### Exercise details
Would you reproduce exactly the lines below from the one holding "Some (empty_q RQ2" through the one holding "let? r := m !! a in", inclusive, and no others?
** Provided records follows **
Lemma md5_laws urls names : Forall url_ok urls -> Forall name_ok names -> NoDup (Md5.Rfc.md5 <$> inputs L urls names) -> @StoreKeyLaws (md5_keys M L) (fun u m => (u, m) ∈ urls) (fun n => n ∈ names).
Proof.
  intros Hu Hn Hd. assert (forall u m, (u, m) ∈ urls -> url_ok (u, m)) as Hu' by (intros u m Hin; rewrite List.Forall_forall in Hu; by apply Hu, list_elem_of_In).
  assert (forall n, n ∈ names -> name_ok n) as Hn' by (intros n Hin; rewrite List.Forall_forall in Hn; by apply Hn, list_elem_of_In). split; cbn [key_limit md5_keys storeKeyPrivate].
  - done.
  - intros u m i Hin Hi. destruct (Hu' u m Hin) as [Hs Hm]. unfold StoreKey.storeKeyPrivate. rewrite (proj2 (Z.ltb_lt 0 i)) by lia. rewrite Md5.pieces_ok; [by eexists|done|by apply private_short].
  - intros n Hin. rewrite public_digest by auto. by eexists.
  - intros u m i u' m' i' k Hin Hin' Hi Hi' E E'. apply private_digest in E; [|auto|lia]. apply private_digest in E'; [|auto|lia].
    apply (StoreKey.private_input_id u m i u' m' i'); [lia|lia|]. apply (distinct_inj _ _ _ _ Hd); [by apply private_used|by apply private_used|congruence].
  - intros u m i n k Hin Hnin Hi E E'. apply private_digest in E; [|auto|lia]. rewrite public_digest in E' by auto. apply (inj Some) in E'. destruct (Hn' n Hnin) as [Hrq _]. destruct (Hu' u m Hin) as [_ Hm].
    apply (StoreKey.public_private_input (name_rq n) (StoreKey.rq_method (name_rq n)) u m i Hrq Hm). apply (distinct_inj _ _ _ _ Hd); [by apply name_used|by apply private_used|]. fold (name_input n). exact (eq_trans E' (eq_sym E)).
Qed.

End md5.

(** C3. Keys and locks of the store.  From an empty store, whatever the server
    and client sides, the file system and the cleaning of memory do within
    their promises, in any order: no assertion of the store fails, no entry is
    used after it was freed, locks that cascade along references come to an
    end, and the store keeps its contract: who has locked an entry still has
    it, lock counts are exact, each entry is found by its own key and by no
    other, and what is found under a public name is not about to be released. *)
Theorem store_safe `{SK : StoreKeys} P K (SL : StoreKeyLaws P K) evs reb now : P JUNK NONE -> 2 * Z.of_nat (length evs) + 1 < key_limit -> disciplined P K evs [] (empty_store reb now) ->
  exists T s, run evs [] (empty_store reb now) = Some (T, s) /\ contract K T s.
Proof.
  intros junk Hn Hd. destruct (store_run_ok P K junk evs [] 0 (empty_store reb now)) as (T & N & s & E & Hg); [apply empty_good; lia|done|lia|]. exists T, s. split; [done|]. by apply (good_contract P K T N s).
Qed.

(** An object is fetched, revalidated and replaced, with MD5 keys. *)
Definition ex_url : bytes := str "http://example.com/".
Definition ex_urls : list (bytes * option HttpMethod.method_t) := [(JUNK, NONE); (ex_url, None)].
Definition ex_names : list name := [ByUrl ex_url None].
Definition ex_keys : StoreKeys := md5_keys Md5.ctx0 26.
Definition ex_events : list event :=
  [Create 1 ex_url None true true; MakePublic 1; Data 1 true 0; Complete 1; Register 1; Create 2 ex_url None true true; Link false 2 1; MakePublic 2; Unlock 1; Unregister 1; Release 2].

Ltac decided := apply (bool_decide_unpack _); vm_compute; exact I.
** End of Provided records **
** Provided records follows **
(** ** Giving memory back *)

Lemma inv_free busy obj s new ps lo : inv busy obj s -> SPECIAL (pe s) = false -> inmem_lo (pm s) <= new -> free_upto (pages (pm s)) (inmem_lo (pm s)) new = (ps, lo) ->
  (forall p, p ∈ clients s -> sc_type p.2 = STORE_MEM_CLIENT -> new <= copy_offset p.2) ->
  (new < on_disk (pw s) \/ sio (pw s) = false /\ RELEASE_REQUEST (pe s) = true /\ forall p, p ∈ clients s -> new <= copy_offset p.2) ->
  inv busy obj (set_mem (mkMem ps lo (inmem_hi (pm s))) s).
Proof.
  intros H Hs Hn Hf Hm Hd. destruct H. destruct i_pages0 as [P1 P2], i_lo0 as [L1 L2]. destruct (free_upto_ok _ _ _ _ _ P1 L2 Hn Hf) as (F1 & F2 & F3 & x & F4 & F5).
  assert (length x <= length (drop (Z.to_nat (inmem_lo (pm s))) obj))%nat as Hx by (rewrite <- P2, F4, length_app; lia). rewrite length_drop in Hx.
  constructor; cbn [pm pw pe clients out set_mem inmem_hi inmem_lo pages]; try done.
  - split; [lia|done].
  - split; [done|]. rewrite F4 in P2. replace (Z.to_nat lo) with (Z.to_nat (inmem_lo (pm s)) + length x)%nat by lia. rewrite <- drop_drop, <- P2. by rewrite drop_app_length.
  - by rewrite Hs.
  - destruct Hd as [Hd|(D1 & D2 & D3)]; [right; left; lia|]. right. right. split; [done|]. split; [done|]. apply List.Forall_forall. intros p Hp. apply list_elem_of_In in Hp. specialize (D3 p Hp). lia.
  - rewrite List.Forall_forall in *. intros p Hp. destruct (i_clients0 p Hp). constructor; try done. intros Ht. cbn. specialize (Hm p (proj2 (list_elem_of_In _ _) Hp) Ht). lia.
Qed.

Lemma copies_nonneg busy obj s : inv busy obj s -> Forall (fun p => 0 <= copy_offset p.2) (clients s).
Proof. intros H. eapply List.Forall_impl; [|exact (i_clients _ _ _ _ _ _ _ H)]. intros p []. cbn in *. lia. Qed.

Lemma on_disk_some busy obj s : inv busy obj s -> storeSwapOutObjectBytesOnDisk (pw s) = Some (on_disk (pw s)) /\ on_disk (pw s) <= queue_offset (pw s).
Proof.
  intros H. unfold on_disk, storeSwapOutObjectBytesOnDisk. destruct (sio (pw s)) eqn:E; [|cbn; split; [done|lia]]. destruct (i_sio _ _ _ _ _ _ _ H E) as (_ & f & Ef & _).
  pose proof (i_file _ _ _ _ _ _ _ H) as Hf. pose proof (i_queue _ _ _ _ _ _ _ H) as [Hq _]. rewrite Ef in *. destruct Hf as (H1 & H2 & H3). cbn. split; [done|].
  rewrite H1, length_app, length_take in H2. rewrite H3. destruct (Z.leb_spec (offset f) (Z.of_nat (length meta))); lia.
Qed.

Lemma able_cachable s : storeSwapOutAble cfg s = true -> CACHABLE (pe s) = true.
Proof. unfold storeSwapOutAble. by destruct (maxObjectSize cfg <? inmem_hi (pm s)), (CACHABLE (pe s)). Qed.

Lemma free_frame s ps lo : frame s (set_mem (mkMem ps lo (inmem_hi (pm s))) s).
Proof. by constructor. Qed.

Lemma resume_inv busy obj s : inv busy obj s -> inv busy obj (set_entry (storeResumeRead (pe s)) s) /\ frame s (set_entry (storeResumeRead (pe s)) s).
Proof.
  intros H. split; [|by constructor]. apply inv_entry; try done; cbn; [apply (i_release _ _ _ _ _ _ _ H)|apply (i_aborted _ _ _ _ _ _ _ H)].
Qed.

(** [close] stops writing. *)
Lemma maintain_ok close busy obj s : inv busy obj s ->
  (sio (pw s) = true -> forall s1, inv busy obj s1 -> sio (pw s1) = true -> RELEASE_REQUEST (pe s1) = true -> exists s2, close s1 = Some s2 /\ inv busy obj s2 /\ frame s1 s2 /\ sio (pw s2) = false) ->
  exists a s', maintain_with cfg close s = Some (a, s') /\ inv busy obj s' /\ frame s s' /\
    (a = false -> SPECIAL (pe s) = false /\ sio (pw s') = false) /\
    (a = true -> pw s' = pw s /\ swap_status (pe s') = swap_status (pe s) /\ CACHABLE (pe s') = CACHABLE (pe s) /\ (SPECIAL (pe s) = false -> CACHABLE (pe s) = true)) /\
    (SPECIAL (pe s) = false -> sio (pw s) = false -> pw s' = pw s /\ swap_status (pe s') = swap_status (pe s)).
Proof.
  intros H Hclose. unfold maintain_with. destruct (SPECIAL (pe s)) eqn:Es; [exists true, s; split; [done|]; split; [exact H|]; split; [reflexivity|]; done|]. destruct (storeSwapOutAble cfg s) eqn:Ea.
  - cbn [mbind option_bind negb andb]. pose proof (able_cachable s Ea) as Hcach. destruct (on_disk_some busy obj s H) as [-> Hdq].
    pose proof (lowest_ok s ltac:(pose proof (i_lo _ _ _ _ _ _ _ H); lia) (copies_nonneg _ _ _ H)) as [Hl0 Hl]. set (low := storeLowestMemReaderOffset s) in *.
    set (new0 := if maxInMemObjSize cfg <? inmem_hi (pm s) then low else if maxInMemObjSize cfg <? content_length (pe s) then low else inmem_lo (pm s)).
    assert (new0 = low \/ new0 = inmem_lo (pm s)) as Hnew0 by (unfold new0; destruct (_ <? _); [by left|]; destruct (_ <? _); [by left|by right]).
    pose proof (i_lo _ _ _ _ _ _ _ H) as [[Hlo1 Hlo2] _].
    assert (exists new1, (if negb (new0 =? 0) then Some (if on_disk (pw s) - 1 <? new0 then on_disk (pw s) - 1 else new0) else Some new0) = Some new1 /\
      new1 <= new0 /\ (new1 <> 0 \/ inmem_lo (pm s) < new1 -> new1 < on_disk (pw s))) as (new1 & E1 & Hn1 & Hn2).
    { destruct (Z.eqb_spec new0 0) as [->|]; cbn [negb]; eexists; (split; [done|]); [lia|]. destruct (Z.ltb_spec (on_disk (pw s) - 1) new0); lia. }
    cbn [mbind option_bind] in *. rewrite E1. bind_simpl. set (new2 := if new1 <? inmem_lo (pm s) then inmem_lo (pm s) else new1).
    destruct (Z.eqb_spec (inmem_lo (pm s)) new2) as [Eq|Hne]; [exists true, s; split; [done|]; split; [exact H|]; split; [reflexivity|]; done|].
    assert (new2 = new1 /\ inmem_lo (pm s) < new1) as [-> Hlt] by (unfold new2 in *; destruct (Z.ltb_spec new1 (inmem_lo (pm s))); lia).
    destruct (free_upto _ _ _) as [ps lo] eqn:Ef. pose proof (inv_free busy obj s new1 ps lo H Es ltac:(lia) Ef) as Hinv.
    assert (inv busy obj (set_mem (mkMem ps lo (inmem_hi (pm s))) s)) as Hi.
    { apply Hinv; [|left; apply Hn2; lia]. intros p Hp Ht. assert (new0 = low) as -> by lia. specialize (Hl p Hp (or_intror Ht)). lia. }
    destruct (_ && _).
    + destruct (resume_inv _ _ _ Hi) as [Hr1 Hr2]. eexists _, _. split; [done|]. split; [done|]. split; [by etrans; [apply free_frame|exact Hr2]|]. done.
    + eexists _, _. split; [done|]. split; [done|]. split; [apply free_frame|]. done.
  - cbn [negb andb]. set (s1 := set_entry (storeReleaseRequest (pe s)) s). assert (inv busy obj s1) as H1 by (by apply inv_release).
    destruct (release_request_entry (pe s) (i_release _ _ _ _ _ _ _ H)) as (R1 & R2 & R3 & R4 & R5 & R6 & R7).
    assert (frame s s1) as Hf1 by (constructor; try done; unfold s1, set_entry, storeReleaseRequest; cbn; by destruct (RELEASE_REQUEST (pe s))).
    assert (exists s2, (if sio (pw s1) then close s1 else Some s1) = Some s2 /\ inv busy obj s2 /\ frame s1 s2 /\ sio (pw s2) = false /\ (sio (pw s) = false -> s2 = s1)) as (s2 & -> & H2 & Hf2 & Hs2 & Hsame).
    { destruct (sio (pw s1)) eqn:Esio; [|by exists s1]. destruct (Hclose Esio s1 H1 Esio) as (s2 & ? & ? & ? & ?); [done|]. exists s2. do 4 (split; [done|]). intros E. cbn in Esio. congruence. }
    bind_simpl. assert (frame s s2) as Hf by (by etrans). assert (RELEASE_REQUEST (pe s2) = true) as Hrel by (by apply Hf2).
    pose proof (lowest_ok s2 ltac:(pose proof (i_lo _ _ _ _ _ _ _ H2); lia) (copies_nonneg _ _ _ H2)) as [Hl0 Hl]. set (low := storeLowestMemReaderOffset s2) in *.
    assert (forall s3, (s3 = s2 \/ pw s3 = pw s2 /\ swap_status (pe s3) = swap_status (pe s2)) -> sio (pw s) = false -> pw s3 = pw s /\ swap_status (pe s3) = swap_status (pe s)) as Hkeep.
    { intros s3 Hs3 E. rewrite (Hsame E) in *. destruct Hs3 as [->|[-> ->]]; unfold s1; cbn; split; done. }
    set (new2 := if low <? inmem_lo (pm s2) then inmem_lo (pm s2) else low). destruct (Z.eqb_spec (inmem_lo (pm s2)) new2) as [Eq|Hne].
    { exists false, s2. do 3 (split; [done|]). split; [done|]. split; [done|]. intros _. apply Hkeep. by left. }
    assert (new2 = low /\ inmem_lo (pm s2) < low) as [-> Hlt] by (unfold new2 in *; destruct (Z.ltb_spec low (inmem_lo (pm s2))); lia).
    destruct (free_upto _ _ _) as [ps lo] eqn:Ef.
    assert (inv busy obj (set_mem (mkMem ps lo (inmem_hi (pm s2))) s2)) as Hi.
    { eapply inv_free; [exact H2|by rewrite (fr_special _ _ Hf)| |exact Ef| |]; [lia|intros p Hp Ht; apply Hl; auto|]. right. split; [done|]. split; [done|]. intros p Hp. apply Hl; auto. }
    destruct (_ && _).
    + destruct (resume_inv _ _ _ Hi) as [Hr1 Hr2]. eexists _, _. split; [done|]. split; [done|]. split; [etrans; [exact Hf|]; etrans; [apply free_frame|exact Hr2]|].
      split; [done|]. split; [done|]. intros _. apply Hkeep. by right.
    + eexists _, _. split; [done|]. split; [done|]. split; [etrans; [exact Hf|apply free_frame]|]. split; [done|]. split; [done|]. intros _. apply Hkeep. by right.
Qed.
** End of Provided records **
** Provided records follows **
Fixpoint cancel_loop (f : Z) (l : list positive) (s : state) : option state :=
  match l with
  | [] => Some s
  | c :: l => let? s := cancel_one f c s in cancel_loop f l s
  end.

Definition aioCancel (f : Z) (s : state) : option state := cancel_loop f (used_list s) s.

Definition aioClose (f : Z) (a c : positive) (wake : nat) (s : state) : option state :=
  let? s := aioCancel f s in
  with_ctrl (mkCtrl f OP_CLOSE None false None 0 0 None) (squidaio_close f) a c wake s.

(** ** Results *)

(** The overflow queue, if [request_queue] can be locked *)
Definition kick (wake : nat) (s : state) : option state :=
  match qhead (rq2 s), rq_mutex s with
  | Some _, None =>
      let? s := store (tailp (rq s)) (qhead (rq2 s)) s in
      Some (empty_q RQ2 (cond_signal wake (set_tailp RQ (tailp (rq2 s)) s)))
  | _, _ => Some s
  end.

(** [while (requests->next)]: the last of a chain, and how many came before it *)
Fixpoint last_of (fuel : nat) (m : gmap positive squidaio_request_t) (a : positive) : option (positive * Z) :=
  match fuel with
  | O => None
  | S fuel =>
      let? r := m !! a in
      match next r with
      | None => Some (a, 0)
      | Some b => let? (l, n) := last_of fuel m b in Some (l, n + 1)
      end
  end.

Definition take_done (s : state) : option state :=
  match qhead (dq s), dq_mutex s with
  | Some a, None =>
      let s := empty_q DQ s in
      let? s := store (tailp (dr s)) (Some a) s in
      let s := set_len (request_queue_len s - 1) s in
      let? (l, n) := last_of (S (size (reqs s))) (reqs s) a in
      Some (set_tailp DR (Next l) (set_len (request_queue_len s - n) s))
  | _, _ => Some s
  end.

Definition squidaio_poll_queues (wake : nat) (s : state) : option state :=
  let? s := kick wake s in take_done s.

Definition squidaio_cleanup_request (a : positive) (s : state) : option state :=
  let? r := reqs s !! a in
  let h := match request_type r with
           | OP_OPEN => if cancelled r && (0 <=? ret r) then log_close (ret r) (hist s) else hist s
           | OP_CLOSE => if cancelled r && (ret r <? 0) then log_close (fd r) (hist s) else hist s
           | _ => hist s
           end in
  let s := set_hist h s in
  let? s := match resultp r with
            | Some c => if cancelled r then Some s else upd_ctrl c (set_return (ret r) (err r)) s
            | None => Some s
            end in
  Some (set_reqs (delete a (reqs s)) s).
** End of Provided records **
### Result of this exercise
      Some (empty_q RQ2 (cond_signal wake (set_tailp RQ (tailp (rq2 s)) s)))
  | _, _ => Some s
  end.

(** [while (requests->next)]: the last of a chain, and how many came before it *)
Fixpoint last_of (fuel : nat) (m : gmap positive squidaio_request_t) (a : positive) : option (positive * Z) :=
  match fuel with
  | O => None
  | S fuel =>
      let? r := m !! a in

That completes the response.